*** Opening of Data for analysis ***
(** * Heart-disease MLOps: preprocessing, training orchestration, serving

    A shallow embedding of [src/data/preprocessing.py], [src/models/train.py],
    [scripts/train_model.py] and [api/app.py].

    Conventions of the embedding.
    - Numbers are exact rationals ([Q]); a DataFrame cell is [option Q] with
      [None] standing for NaN.  Floating-point rounding is not modelled.
    - Python exceptions are values of [exn]; a fallible computation returns
      [result A].  The orchestrating script and the trainer thread a [World]
      (artifact files, started MLflow runs, log lines) through an exception
      monad; effects made before a raise persist, as in Python.
    - A Python [dict] whose iteration order matters ([ModelTrainer.results])
      is an insertion-ordered association list with unique keys; metric
      dictionaries and the artifact store are [gmap]s.
    - Library code that the repository calls but does not contain (the
      learners, cross validation, the train/test splitter, [np.sqrt], the
      pickler behind joblib) is taken through the interfaces [Numpy],
      [Estimators] and [Joblib]; the scikit-learn transformers and metrics
      that the claims reason about are written out following their documented
      behaviour, and so is the pickling of a preprocessor ([token_joblib]),
      on which the round trip through [save] and [load] is proved. *)

From Stdlib Require Import QArith Qround Lqa.
From stdpp Require Import gmap strings list fin_maps pretty.

Open Scope Q_scope.

(** ** Exceptions and the [result] monad *)

Inductive exn : Type :=
| ValueError (msg : string)
| KeyError (key : string)
| IndexError
| NotFittedError
| FileNotFoundError (path : string)
| EstimatorError (msg : string)
| HTTPException (status_code : Z) (detail : string).

Inductive result (A : Type) : Type :=
| Ok (a : A)
| Err (e : exn).
Arguments Ok {A} a.
Arguments Err {A} e.

#[export] Instance result_ret : MRet result := λ A a, Ok a.
#[export] Instance result_bind : MBind result := λ A B f m,
  match m with
  | Ok a => f a
  | Err e => Err e
  end.
#[export] Instance result_fmap : FMap result := λ A B f m,
  match m with
  | Ok a => Ok (f a)
  | Err e => Err e
  end.

Definition is_Ok {A} (r : result A) : Prop := ∃ a, r = Ok a.

Definition is_ok {A} (r : result A) : bool :=
  match r with Ok _ => true | Err _ => false end.

(** [mapM] for [result]: the first failure wins, as in a Python loop. *)
Fixpoint mapR {A B} (f : A → result B) (l : list A) : result (list B) :=
  match l with
  | [] => Ok []
  | x :: l' => y ← f x; ys ← mapR f l'; Ok (y :: ys)
  end.
Definition save_config (w : World) : World :=
  let config_data := config_data_of (keyboard_handler w) in
  if disk_fails (faults w)
  then print "設定保存エラー: {e}" [exn_name OSError] w
  else with_config_file (Some (json_dumps config_data)) w.

(** [for pin in range(1, 10)]: numpad 1-9. *)
Definition default_pin_tables : odict Z Z * gmap Z Z :=
  fold_left (fun t pin =>
               let vk_code := 96 + pin in
               (od_set (fst t) pin vk_code, <[vk_code := pin]> (snd t)))
            (seqZ 1 9) ([], ∅).

Definition default_special_key_bindings : odict string Z :=
  [("copy_current", 110); ("move_clipboard", 96);
   ("toggle_flight", 111); ("toggle_lookatme", 106)].

(** [for action, vk in bindings.items(): vk_to_special[vk] = action]. *)
Definition reverse_specials (bindings : odict string Z) : gmap Z string :=
  fold_left (fun m kv => <[snd kv := fst kv]> m) bindings ∅.

Definition setup_default_bindings (w : World) : World :=
  let w := update (with_pins (fst default_pin_tables) (snd default_pin_tables)) w in
  let w := update (with_specials default_special_key_bindings
                     (reverse_specials default_special_key_bindings)) w in
  save_config w.

(** ** [load_config] *)

Definition load_threshold (config_data : pyval) : step := fun w =>
  match py_in "long_press_threshold" config_data with
  | Raised e => (Some e, w)
  | Returned false => (None, w)
  | Returned true =>
      match (v ← py_getitem config_data "long_press_threshold"; py_float v) with
      | Raised e => (Some e, w)
      | Returned f => (None, update (with_long_press_threshold f) w)
      end
  end.

(** One pass of the loop over [key_bindings.items()]. *)
Definition load_one_pin_binding (pin_str : string) (vk_code : pyval)
    (h : KeyboardHandler.t) : outcome KeyboardHandler.t :=
  pin_num ← py_int_of_str pin_str;
  vk ← py_int vk_code;
  if (1 <=? pin_num) && (pin_num <=? 9)
  then Returned (with_pins (od_set (key_bindings h) pin_num vk)
                           (<[vk := pin_num]> (vk_to_pin h)) h)
  else Returned h.

Fixpoint load_pin_bindings (items : list (string * pyval)) (h : KeyboardHandler.t)
    : option exn * KeyboardHandler.t :=
  match items with
  | [] => (None, h)
  | (pin_str, vk_code) :: rest =>
      match load_one_pin_binding pin_str vk_code h with
      | Returned h' => load_pin_bindings rest h'
      | Raised e =>
          if catches [ValueError; TypeError] e
          then load_pin_bindings rest h
          else (Some e, h)
      end
  end.
(** * A shallow embedding of the benchmark programs

    Two programs of the repository are embedded here:

    - the toy-language front end of [src/ast/c/ast.c] and
      [src/ast-wasm/c/wasm_ast.c] (tokenizer, recursive-descent parser and
      the two JSON serializers), in module [Ast], with the text buffer of
      the second file in module [Json];
    - the sorting benchmark of [src/sort/c/sort.c]: its three sorting
      routines in module [Sort], and the program around them (the readers
      of the data and of the configuration, [run_benchmark] and [main]) in
      module [Bench].

    C [int] values are modelled by [Z].  The offsets into the source text
    and into the token array, which the front end keeps between [0] and the
    length of its input, are modelled by [nat]; the text is taken to be
    shorter than [INT_MAX] characters, so that neither they nor the line and
    column counters overflow.  In the sorting routines the indices stay
    within one step of the bounds of an array of at most [MAX_DATA_SIZE]
    cells and are computed in [Z] as they are; the one product that can leave
    the range of [int], [exp *= 10] in [radix_sort], stops the run with
    [Sort.SignedOverflow] when it does.  [malloc] and [realloc] are assumed
    to succeed, so the manual capacity doubling of the token and statement
    arrays does not appear: those arrays are lists that grow at the end.
    The text of a separator or operator token lies in an array that is dead
    when the token is stored; what is read there later is the parameter
    [dead_text] of the front end, and every statement about the front end
    holds for all its values. *)

From Stdlib Require Import String Ascii ZArith List Lia Bool Permutation Sorted.
From Stdlib Require Import DecimalString DecimalPos DecimalZ.
From stdpp Require Import list sorting.

Module Ast.

Local Open Scope string_scope.
Local Open Scope Z_scope.

(** ** Tokens *)

Inductive TokenType : Set :=
| TOKEN_EOF
| TOKEN_VAR | TOKEN_IF | TOKEN_ELSE | TOKEN_WHILE
| TOKEN_LPAREN | TOKEN_RPAREN | TOKEN_LBRACE | TOKEN_RBRACE | TOKEN_SEMICOLON
| TOKEN_PLUS | TOKEN_MINUS | TOKEN_MULTIPLY | TOKEN_DIVIDE
| TOKEN_GREATER | TOKEN_LESS | TOKEN_EQUAL
| TOKEN_NUMBER | TOKEN_STRING
| TOKEN_IDENTIFIER.

(** The integer value of the C enumerator, as printed by ["%d"]. *)
Definition TokenType_ordinal (t : TokenType) : Z :=
  match t with
  | TOKEN_EOF => 0
  | TOKEN_VAR => 1 | TOKEN_IF => 2 | TOKEN_ELSE => 3 | TOKEN_WHILE => 4
  | TOKEN_LPAREN => 5 | TOKEN_RPAREN => 6 | TOKEN_LBRACE => 7
  | TOKEN_RBRACE => 8 | TOKEN_SEMICOLON => 9
  | TOKEN_PLUS => 10 | TOKEN_MINUS => 11 | TOKEN_MULTIPLY => 12
  | TOKEN_DIVIDE => 13
  | TOKEN_GREATER => 14 | TOKEN_LESS => 15 | TOKEN_EQUAL => 16
  | TOKEN_NUMBER => 17 | TOKEN_STRING => 18
  | TOKEN_IDENTIFIER => 19
  end.

Definition TokenType_eqb (a b : TokenType) : bool :=
  TokenType_ordinal a =? TokenType_ordinal b.

Record Token : Set := mkToken {
  type : TokenType;
  value : string;
  line : Z;
  column : Z
}.

Inductive TokenizeState : Set :=
| STATE_SEARCHING | STATE_STRING | STATE_NUMBER | STATE_IDENTIFIER.

(** ** Fatal exits

    Every failure of the front end is a call of [exit(1)] after a message on
    the error stream.  The last two constructors are not exits of the
    program.  [OutOfFuel] is the answer of a bounded loop or recursion of this
    embedding whose bound was too small; the theorems below show that
    [tokenize] never returns it.  [Undefined] stands for a read outside the
    initialised part of the token array, which the C code does not check; it
    can only arise from a token array that does not end with an end-of-input
    token, and [tokenize] always appends one. *)

Inductive failure : Set :=
| UnexpectedCharacter (c : ascii)
| UnexpectedSymbol (message : string) (at_line at_column : Z)
| UnexpectedEndOfInput
| OutOfFuel
| Undefined.

Inductive result (A : Type) : Type :=
| Ok (a : A)
| Exit (e : failure).
Arguments Ok {A} a.
Arguments Exit {A} e.

Definition bind {A B : Type} (r : result A) (k : A -> result B) : result B :=
  match r with
  | Ok a => k a
  | Exit e => Exit e
  end.
(** * CLEED: the multiple-scattering core, embedded and verified

    The C sources compute with the type [real] (a floating-point type fixed
    in [real.h]).  The embedding reads [real] as the mathematical reals [R]:
    every [real] expression of the sources is the same expression over [R],
    comparisons are decided by the order of [R].  Integers ([int], [size_t])
    are [Z] or [nat]; the values met here are small loop counters and matrix
    dimensions.

    Part I holds the embedding (one definition per C function or loop),
    Part II the vocabulary in which the properties are stated, Part III the
    lemmas and theorems. *)

From Stdlib Require Import Reals Lra Lia Psatz ZArith List Bool Arith.
From Stdlib Require Import Setoid Morphisms String.
Import ListNotations.

Local Open Scope R_scope.

(* ================================================================== *)
(** * Part I: the embedding                                            *)
(* ================================================================== *)

(** ** Complex numbers as pairs (real part, imaginary part) *)

Definition cplx : Type := (R * R)%type.
Lemma take_slice a i n k :
  take k (slice a i n) = slice a i (Z.min (Z.of_nat k) n).
Proof.
  destruct (Z.leb_spec n (Z.of_nat k)).
  - rewrite Z.min_r by lia. apply take_ge. rewrite length_slice. lia.
  - destruct (Z.leb_spec 0 n); [|lia].
    rewrite Z.min_l, (slice_split a i (Z.of_nat k) n) by lia.
    apply take_app_length'. rewrite length_slice. lia.
Qed.

Lemma drop_slice a i n k :
  drop k (slice a i n) = slice a (i + Z.of_nat k) (n - Z.of_nat k).
Proof.
  destruct (Z.leb_spec n (Z.of_nat k)).
  - rewrite (slice_nil a (i + Z.of_nat k)) by lia.
    apply drop_ge. rewrite length_slice. lia.
  - rewrite (slice_split a i (Z.of_nat k) n) by lia.
    apply drop_app_length'. rewrite length_slice. lia.
Qed.
End arrays.

Create Rewrite HintDb pifus_rw.
#[export] Hint Rewrite @length_slice @slice_memcpy_same : pifus_rw.

(** An array that starts with the elements of a list. *)
Definition arr_of_list {A} (d : A) (l : list A) : arr A :=
  fun i => if i <? 0 then d else default d (l !! Z.to_nat i).

Lemma slice_arr_of_list {A} (d : A) (l : list A) n :
  0 <= n <= Z.of_nat (length l) ->
  slice (arr_of_list d l) 0 n = take (Z.to_nat n) l.
Proof.
  intros Hn. apply list_eq_same_length with (n := Z.to_nat n);
    rewrite ?length_take, ?length_slice; [lia..|].
  intros k x y Hk. rewrite lookup_slice, lookup_take_lt by lia.
  intros [= <-] Hy. unfold arr_of_list.
  destruct (Z.ltb_spec (0 + Z.of_nat k) 0); [lia|].
  replace (Z.to_nat (0 + Z.of_nat k)) with k by lia. by rewrite Hy.
Qed.

Lemma arr_insert_eq {A} (a : arr A) i x : <[i := x]> a i = x.
Proof. apply fn_lookup_insert. Qed.

Lemma arr_insert_ne {A} (a : arr A) i j x : i <> j -> <[i := x]> a j = a j.
Proof. apply fn_lookup_insert_ne. Qed.

(** ** Outcomes of C code *)

(** A body returns, ends the process with [exit], or reaches what C leaves
    undefined (a null or dangling pointer is dereferenced).  [NoFuel] is a loop
    or recursion that was cut short; the theorems show it does not happen. *)
Inductive outcome (A : Type) : Type :=
  | Ret (a : A)
  | Exited (code : Z)
  | Undefined
  | NoFuel.
Arguments Ret {A} a.
Arguments Exited {A} code.
Arguments Undefined {A}.
Arguments NoFuel {A}.
(** One operation of the ring answers like the queue and keeps the relation. *)
Lemma ring_exec_sim {A} (n : Z) rb (buf : arr A) op :
  rb_wf rb -> rb_end rb = n -> ring_op_ok op ->
  let '(r, q) := queue_exec (Z.to_nat (n - 1)) (rb_contents rb buf) op in
  exists rb' buf', ring_exec (rb, buf) op = Some (r, (rb', buf')) /\
    rb_wf rb' /\ rb_end rb' = n /\ rb_contents rb' buf' = q.
Proof.
  intros Hwf <- Hop. pose proof (rb_contents_length rb buf Hwf) as Hlen.
  pose proof (rb_free_bounds rb Hwf).
  destruct op as [el| | | | |p|i]; simpl.
  - destruct (decide _).
    + destruct (ring_buffer_put_ok rb buf el) as (-> & ? & ? & ?); [done|lia|].
      by do 2 eexists.
    + rewrite ring_buffer_put_full by (done || lia). by do 2 eexists.
  - pose proof (ring_buffer_get_spec rb buf Hwf) as Hg.
    destruct (ring_buffer_get rb buf) as [r rb'].
    destruct Hg as (? & ? & -> & ?). by do 2 eexists.
  - rewrite ring_buffer_peek_spec by done. by do 2 eexists.
  - pose proof (ring_buffer_erase_first_spec rb buf Hwf) as Hg.
    destruct (ring_buffer_erase_first rb) as [r rb'].
    destruct Hg as (? & ? & ? & -> & ?). by do 2 eexists.
  - rewrite ring_buffer_is_full_spec by done. do 2 eexists. split; [|done].
    do 3 f_equal. apply bool_decide_ext. lia.
  - rewrite ring_buffer_find_spec by done. simpl.
    do 2 eexists. split; [|done]. do 3 f_equal.
    destruct (list_find _ _) as [[k x]|] eqn:Hfind; simpl; [|done].
    f_equal. by eapply rb_find_elem.
  - simpl in Hop. pose proof (ring_buffer_peek_index_spec rb buf i Hwf Hop) as Hp.
    destruct (ring_buffer_peek_index rb i) as [r|]; simpl in *; [|done].
    injection Hp as ->. by do 2 eexists.
Qed.

Lemma ring_run_queue {A} n rb (buf : arr A) ops :
  rb_wf rb -> rb_end rb = n -> Forall ring_op_ok ops ->
  ring_run (rb, buf) ops =
  Some (queue_run (Z.to_nat (n - 1)) (rb_contents rb buf) ops).
Proof.
  intros Hwf Hend Hops. revert rb buf Hwf Hend.
  induction Hops as [|op ops Hop Hops IH]; intros rb buf Hwf Hend; [done|].
  cbn [ring_run queue_run].
  pose proof (ring_exec_sim n rb buf op Hwf Hend Hop) as Hs.
  destruct (queue_exec _ _ _) as [r q]. destruct Hs as (rb' & buf' & -> & ? & ? & <-).
  simpl. by rewrite IH.
Qed.

(** C1. A ring buffer created with [n] slots is indistinguishable from a FIFO
    queue of capacity [n - 1]: for every sequence of put, get, peek,
    erase_first, is_full, find and peek_index calls, every call returns (the
    scans terminate) and yields what the abstract queue yields. *)
Theorem ring_buffer_refines_queue {A} (n : Z) (buf : arr A) (ops : list (ring_op A)) :
  0 < n < 65536 -> Forall ring_op_ok ops ->
  ring_run (ring_buffer_create n, buf) ops =
  Some (queue_run (Z.to_nat (n - 1)) [] ops).
Proof.
  intros Hn Hops. rewrite (ring_run_queue n) by (done || by apply rb_create_wf).
  by rewrite rb_create_contents.
Qed.

Lemma ring_buffer_refines_queue_witness :
  ring_run (ring_buffer_create 3, (fun _ => 0) : arr Z)
    [OpPut 7; OpPut 8; OpPut 9; OpFind (fun x => 7 <? x); OpGet; OpPut 9;
     OpPeekIndex 1; OpIsFull] =
  Some [RetBool true; RetBool true; RetBool false; RetElem (Some 8);
        RetElem (Some 7); RetBool true; RetElem (Some 9); RetBool true].
Proof.
  refine (eq_trans (ring_buffer_refines_queue 3 (fun _ => 0) _ _ _) _).
  - lia.
  - repeat constructor; simpl; lia.
  - reflexivity.
Defined.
*** Close of Data for analysis ***
Exercise objective: Set down exactly the lines that begin the records and continue through the line bearing "[None] standing for"; include both ends.

Response box:
(** * Heart-disease MLOps: preprocessing, training orchestration, serving

    A shallow embedding of [src/data/preprocessing.py], [src/models/train.py],
    [scripts/train_model.py] and [api/app.py].

    Conventions of the embedding.
    - Numbers are exact rationals ([Q]); a DataFrame cell is [option Q] with
      [None] standing for NaN.  Floating-point rounding is not modelled.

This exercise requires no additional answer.